My previous article was about having authenticity in our relationships. I slowly introduced the idea of "connecting" vs "conversing". Well in this article I'm going to cover how you close the gap between yourself and the world around you. For simplicities sake I'm going to lay the ideas out in a numbered format so that you can print and reference these concepts easily.
1) Be honest - Most of the time when you tell someone to "be honest" it's assumed that you're implying that they should tell "you" the truth and not to lie. However, while I still agree it's not a good idea to lie to those around you. It's an even worse idea to lie to yourself. Lying to yourself is how most ofthe world operates. Creating and altering their past memories and experiences to make them more palatable or perhaps creating a victimization of self rather than taking personal responsibility for a particular outcome. The truth has a certain "ring" to it whether you're sharing it with someone else or acknowledging it in your own life.

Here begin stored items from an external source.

(** C1.  For every invoice and candidate list the two-way match score is the
    best, over the candidates, of the weighted sum 0.6 * amount score + 0.4 *
    line-item score, where the amount score is
    max(0, 1 - |invoice amount - candidate amount| / candidate amount) and the
    line-item score is 0.8 when line items exist and 0.5 otherwise; the
    verdict is MATCHED when that best score reaches the threshold (0.90 when
    none is given) and FAILED otherwise; with no candidate the score is 0 and
    the verdict FAILED whatever the threshold.  An amount equal to the
    candidate's gives amount score 1, and invoice 10000 against one candidate
    of 10000 with line items and threshold 0.90 gives 0.92 and MATCHED. *)
Theorem compute_match_score_correct :
  (forall params : dict,
      truthy (dget "matched_pos" (VList []) params) = false ->
      field_of (compute_match_score params) "match_score" = Some (VNum 0)
      /\ field_of (compute_match_score params) "match_result" = Some (VStr "FAILED"))
  /\ (forall (params inv : dict) (po : value) (pos : list value) (cs : list Q) (a thr : Q),
      dget "invoice" (VDict ∅) params = VDict inv ->
      as_num (dget "amount" (VNum 0) inv) = Ok a ->
      dget "matched_pos" (VList []) params = VList (po :: pos) ->
      candidate_amounts (po :: pos) = Some cs ->
      as_num (dget "threshold" (VNum 0.90) params) = Ok thr ->
      let best := spec_best_score a (truthy (dget "line_items" VNone inv)) cs in
      field_of (compute_match_score params) "match_score" = Some (VNum (round3 best))
      /\ field_of (compute_match_score params) "match_result"
         = Some (VStr (if Qle_bool thr best then "MATCHED" else "FAILED")))
  /\ (forall a : Q, ~ (a == 0)%Q -> (spec_amount_score a a == 1)%Q)
  /\ (spec_combined_score 10000 10000 true == 0.92)%Q
  /\ field_of (compute_match_score scenario1_params) "match_score" = Some (VNum (920 # 1000))
  /\ field_of (compute_match_score scenario1_params) "match_result" = Some (VStr "MATCHED").
Proof.
  split; [| split; [| split; [| split; [| split]]]].
  - intros params H. unfold compute_match_score. rewrite H. simpl. done.
  - intros params inv po pos cs a thr Hinv Ha Hpos Hcs Hthr best.
    unfold compute_match_score. rewrite Hpos, Hinv.
    cbn [truthy negb vget py_iter rbind].
    destruct (match_loop_typed inv _ a (po :: pos) cs Ha Hcs (0%Q, None))
      as [acc' [Hloop Hbest]]; [simpl; apply Qle_refl |].
    rewrite Hloop. cbn [rbind]. rewrite Hthr. cbn [rbind].
    pose proof (match_loop_best_match inv _ (po :: pos) _ _ Hloop (or_introl eq_refl)) as Hbm.
    destruct (best_get_ok (snd acc') "po_number" Hbm) as [v1 ->].
    destruct (best_get_ok (snd acc') "amount" Hbm) as [v2 ->].
    cbn [rbind field_of].
    assert (E : (fst acc' == best)%Q).
    { rewrite Hbest. simpl. apply Q.max_r. apply spec_best_score_nonneg. }
    split.
    + rewrite lookup_insert_eq. by rewrite (round3_comp _ _ E).
    + rewrite lookup_insert_ne by done. rewrite lookup_insert_eq.
      by rewrite (Qleb_comp _ _ (Qeq_refl thr) _ _ E).
  - intros a Ha. unfold spec_amount_score.
    assert (E : (1 - Qabs (a - a) / a == 1)%Q).
    { assert (E0 : (a - a == 0)%Q) by ring. rewrite E0. change (Qabs 0) with 0%Q. field. done. }
    rewrite E. by apply Q.max_r.
  - vm_compute. reflexivity.
  - vm_compute. reflexivity.
  - vm_compute. reflexivity.
Qed.
(** * Binary search tree of [include/bst.hpp]

    A shallow embedding of the class template [BST<T>] and of its nested
    struct [TreeNode], followed by the properties of insertion, removal,
    membership and the three traversals.

    Modelling conventions.
    - An owning slot of type [TreeNode*] (the [root] member, a [left] or a
      [right] member) is a value of the inductive type [TreeNode]: either
      [nullptr] or a node together with the two slots it owns.  Ownership in
      the source is strictly hierarchical, so the slot and the subtree hanging
      from it are the same piece of data.
    - A member function taking [TreeNode*& node] and assigning to it returns
      the new content of the slot next to its C++ return value.
    - [const T& value] is passed by value.  The only assignment to a stored
      [data] member is in the two-children case of [remove], and [value] is not
      read again after it in that call, so aliasing cannot be observed.
    - The element type only has to provide [operator<]; this is the class
      [Less].  The code never uses [==]. *)

From Stdlib Require Import List Bool Arith ZArith Lia Sorted Permutation.
Import ListNotations.

Set Implicit Arguments.
Set Warnings "-notation-for-abbreviation".

(** ** The element type *)

(** [operator<] of the template parameter. *)
Class Less (T : Type) : Type := less : T -> T -> bool.

(** Equivalence induced by the ordering: neither value is less than the
    other (the [else] branch of every descent in the source). *)
Definition equiv {T} `{Less T} (a b : T) : bool :=
  negb (less a b) && negb (less b a).

(** What the C++ standard calls a strict weak ordering. *)
Class StrictWeakOrder (T : Type) `{Less T} : Prop := {
  less_irrefl : forall a : T, less a a = false;
  less_trans : forall a b c : T,
      less a b = true -> less b c = true -> less a c = true;
  equiv_trans : forall a b c : T,
      equiv a b = true -> equiv b c = true -> equiv a c = true
}.

Arguments StrictWeakOrder T {_}.

#[export] Instance Z_less : Less Z := Z.ltb.

(** ** Data model *)

Section Model.

Context {T : Type} `{Less T}.

(** [struct TreeNode { T data; TreeNode* left; TreeNode* right; }] seen
    through the slot that owns it. *)
Inductive TreeNode : Type :=
| nullptr : TreeNode
| Node (left : TreeNode) (data : T) (right : TreeNode) : TreeNode.

(** [class BST { TreeNode* root; }] *)
Record BST : Type := mkBST { root : TreeNode }.

(** [BST<T>::BST()] *)
Definition BST_new : BST := mkBST nullptr.

(** [TreeNode::TreeNode(const T& value)] *)
Definition TreeNode_new (value : T) : TreeNode := Node nullptr value nullptr.

(** [p == nullptr] *)
Definition is_null (p : TreeNode) : bool :=
  match p with nullptr => true | Node _ _ _ => false end.

(** ** Minimum and maximum of a subtree *)

(** [TreeNode::max]: [while (current->right != nullptr) current =
    current->right;].  The loop state is [current]; each iteration moves to a
    strict subtree.  The source never calls it through a null pointer; the
    first branch is there only to make the function total. *)
Fixpoint max (current : TreeNode) : TreeNode :=
  match current with
  | nullptr => nullptr
  | Node _ _ r => if is_null r then current else max r
  end.

(** [TreeNode::min]: the same loop on [left]. *)
Fixpoint min (current : TreeNode) : TreeNode :=
  match current with
  | nullptr => nullptr
  | Node l _ _ => if is_null l then current else min l
  end.

(** ** Private recursive members *)

(** [bool BST<T>::insert(TreeNode*& node, const T& value)] *)
Fixpoint insert_node (node : TreeNode) (value : T) : bool * TreeNode :=
  match node with
  | nullptr => (true, TreeNode_new value)
  | Node l d r =>
      if less value d then
        let (b, l') := insert_node l value in (b, Node l' d r)
      else if less d value then
        let (b, r') := insert_node r value in (b, Node l d r')
      else (false, node)
  end.

(** [bool BST<T>::contain(const TreeNode* const node, const T& value) const] *)
Fixpoint contain_node (node : TreeNode) (value : T) : bool :=
  match node with
  | nullptr => false
  | Node l d r =>
      if less value d then contain_node l value
      else if less d value then contain_node r value
      else true
  end.

(** [TreeNode* BST<T>::find_node(TreeNode* node, const T& value) const]: the
    returned pointer is the node found, seen with the subtrees it owns. *)
Fixpoint find_node_at (node : TreeNode) (value : T) : TreeNode :=
  match node with
  | nullptr => nullptr
  | Node l d r =>
      if less value d then find_node_at l value
      else if less d value then find_node_at r value
      else node
  end.

(** [bool BST<T>::remove(TreeNode*& node, const T& value)].  In the last
    case [successor] cannot be null because [node->right] is not; the result
    of the inner call is discarded as in the source. *)
Fixpoint remove_node (node : TreeNode) (value : T) : bool * TreeNode :=
  match node with
  | nullptr => (false, nullptr)
  | Node l d r =>
      if less value d then
        let (b, l') := remove_node l value in (b, Node l' d r)
      else if less d value then
        let (b, r') := remove_node r value in (b, Node l d r')
      else if is_null l && is_null r then (true, nullptr)
      else if is_null l then (true, r)
      else if is_null r then (true, l)
      else
        match min r with
        | Node _ successor_data _ =>
            (true, Node l successor_data (snd (remove_node r successor_data)))
        | nullptr => (true, node)
        end
  end.

(** [void BST<T>::in_order(const TreeNode* const node, std::vector<T>& result)]:
    the vector is threaded through the calls; [push_back] appends. *)
Fixpoint in_order_rec (node : TreeNode) (result : list T) : list T :=
  match node with
  | nullptr => result
  | Node l d r => in_order_rec r (in_order_rec l result ++ [d])
  end.

(** [void BST<T>::pre_order(const TreeNode* const node, std::vector<T>& result)] *)
Fixpoint pre_order_rec (node : TreeNode) (result : list T) : list T :=
  match node with
  | nullptr => result
  | Node l d r => pre_order_rec r (pre_order_rec l (result ++ [d]))
  end.

(** [void BST<T>::post_order(const TreeNode* const node, std::vector<T>& result)] *)
Fixpoint post_order_rec (node : TreeNode) (result : list T) : list T :=
  match node with
  | nullptr => result
  | Node l d r => post_order_rec r (post_order_rec l result) ++ [d]
  end.

(** ** Public members *)

Definition insert (t : BST) (value : T) : bool * BST :=
  let (b, r) := insert_node (root t) value in (b, mkBST r).

Definition remove (t : BST) (value : T) : bool * BST :=
  let (b, r) := remove_node (root t) value in (b, mkBST r).

Definition contain (t : BST) (value : T) : bool := contain_node (root t) value.

Definition find_node (t : BST) (value : T) : TreeNode :=
  find_node_at (root t) value.

Definition in_order (t : BST) : list T := in_order_rec (root t) [].
Definition pre_order (t : BST) : list T := pre_order_rec (root t) [].
Definition post_order (t : BST) : list T := post_order_rec (root t) [].

(** ** Operation histories *)

Inductive op : Type :=
| Insert (value : T)
| Remove (value : T).

Definition is_insert (o : op) : bool :=
  match o with Insert _ => true | Remove _ => false end.

Definition apply_op (t : BST) (o : op) : bool * BST :=
  match o with
  | Insert v => insert t v
  | Remove v => remove t v
  end.

(** Runs the calls of [ops] in order on [t]; gives the value returned by each
    call and the final tree. *)
Fixpoint run (ops : list op) (t : BST) : list bool * BST :=
  match ops with
  | [] => ([], t)
  | o :: rest =>
      let (b, t') := apply_op t o in
      let (bs, t'') := run rest t' in
      (b :: bs, t'')
  end.

(** Number of calls of one kind ([Insert] when [ins] is [true], [Remove]
    otherwise) that returned [true]. *)
Fixpoint successes (ins : bool) (ops : list op) (results : list bool) : nat :=
  match ops, results with
  | o :: ops', b :: results' =>
      (if Bool.eqb (is_insert o) ins && b then 1 else 0)
      + successes ins ops' results'
  | _, _ => 0
  end.

(** ** The ordering invariant *)

(** Every value stored below [node] satisfies [p]. *)
Fixpoint all_values (p : T -> bool) (node : TreeNode) : bool :=
  match node with
  | nullptr => true
  | Node l d r => all_values p l && p d && all_values p r
  end.

(** For every node, the values of its left subtree are less than its value
    and its value is less than the values of its right subtree. *)
Fixpoint is_bst (node : TreeNode) : bool :=
  match node with
  | nullptr => true
  | Node l d r =>
      all_values (fun x => less x d) l && all_values (fun x => less d x) r
      && is_bst l && is_bst r
  end.

(** A strictly ascending sequence: each element is less than all later ones. *)
Definition ascending (s : list T) : Prop :=
  StronglySorted (fun a b => less a b = true) s.

(** Number of nodes and height. *)
Fixpoint size (node : TreeNode) : nat :=
  match node with
  | nullptr => 0
  | Node l _ r => S (size l + size r)
  end.

Fixpoint height (node : TreeNode) : nat :=
  match node with
  | nullptr => 0
  | Node l _ r => S (Nat.max (height l) (height r))
  end.

End Model.

Arguments TreeNode T : clear implicits.
Arguments BST T : clear implicits.
Arguments op T : clear implicits.

(** ** Descent paths *)

Section Paths.

Context {T : Type} `{Less T}.

(** One step of a descent: into [node->left] or into [node->right]. *)
Inductive dir : Type := go_left | go_right.

(** The comparisons shared by [insert], [contain], [find_node] and [remove]:
    left when [value < node->data], right when [node->data < value], stop at a
    null slot or at an equivalent node. *)
Fixpoint descent (node : TreeNode T) (value : T) : list dir :=
  match node with
  | nullptr => []
  | Node l d r =>
      if less value d then go_left :: descent l value
      else if less d value then go_right :: descent r value
      else []
  end.

(** Content of the slot reached from [node] along [p]. *)
Fixpoint slot_at (node : TreeNode T) (p : list dir) : option (TreeNode T) :=
  match p, node with
  | [], _ => Some node
  | _ :: _, nullptr => None
  | go_left :: p', Node l _ _ => slot_at l p'
  | go_right :: p', Node _ _ r => slot_at r p'
  end.

(** The tree in which the slot at [p] holds [content] and nothing else
    differs. *)
Fixpoint assign_at (node : TreeNode T) (p : list dir) (content : TreeNode T)
  : TreeNode T :=
  match p, node with
  | [], _ => content
  | _ :: _, nullptr => nullptr
  | go_left :: p', Node l d r => Node (assign_at l p' content) d r
  | go_right :: p', Node l d r => Node l d (assign_at r p' content)
  end.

2) Be empathetic - Contrary to popular belief, being empathetic doesn't mean condoning bad behavior to those around you. It means listening without judging. It means applying your own personal experiences in a way that relates to someone who's experiencing something similar. When we're empathetic towards one another we actively show we care... and caring is a good way to connect.
3) Ask questions - Human beings LOVE to talk about themselves. I am no different and have been guilty of the same behavior. We love to explain and share our life experiences etc... So, when you make it a point to actually ASK questions to another individual it shows that you have a sincere interest in their world. Especially when your questions are aimed at core values. Things such as what makes you happy? In a perfect world how would you spend your time? What's your family like? These are all thought provoking questions that show a deeper desire to connect. Which leads to our next concept...
4) Listen - When you ask the question, shut up and listen. Don't start planning your response or analyzing what they're saying. Just be present, take notes if necessary and make a focused effort to listen. In today's information age the majority of people are inherently selfish and are accustomed to being ignored. However, when they're speaking/tweeting/chatting/skyping/texting or whatever, with someone who actually allows them the time to respond they sincerely appreciate it. This concept has been the one I struggled with the most over the years because I got in a habit of feeling like I always had to have "the answer" for everyone. But the truth is, sometimes people just want to vent and be heard. Give them that opportunity and they'll thank you for it.
In closing I'd like to say that this article was inspired by what I perceived to be extremely disingenuous "tweets" on twitter and other social networks by seemingly famous authors/speakers. Many of them seem to put out these "robo" type messages that while solid pieces of advice, lack a certain element of "heart" or sincerity. It makes me quite leery of people who enjoy critiquing and advising others as if they have no problems of their own. This "fake" behavior is why I wrote this. Because, real people want real solutions from individuals whom they admire and respect. The respect comes from being able to relate.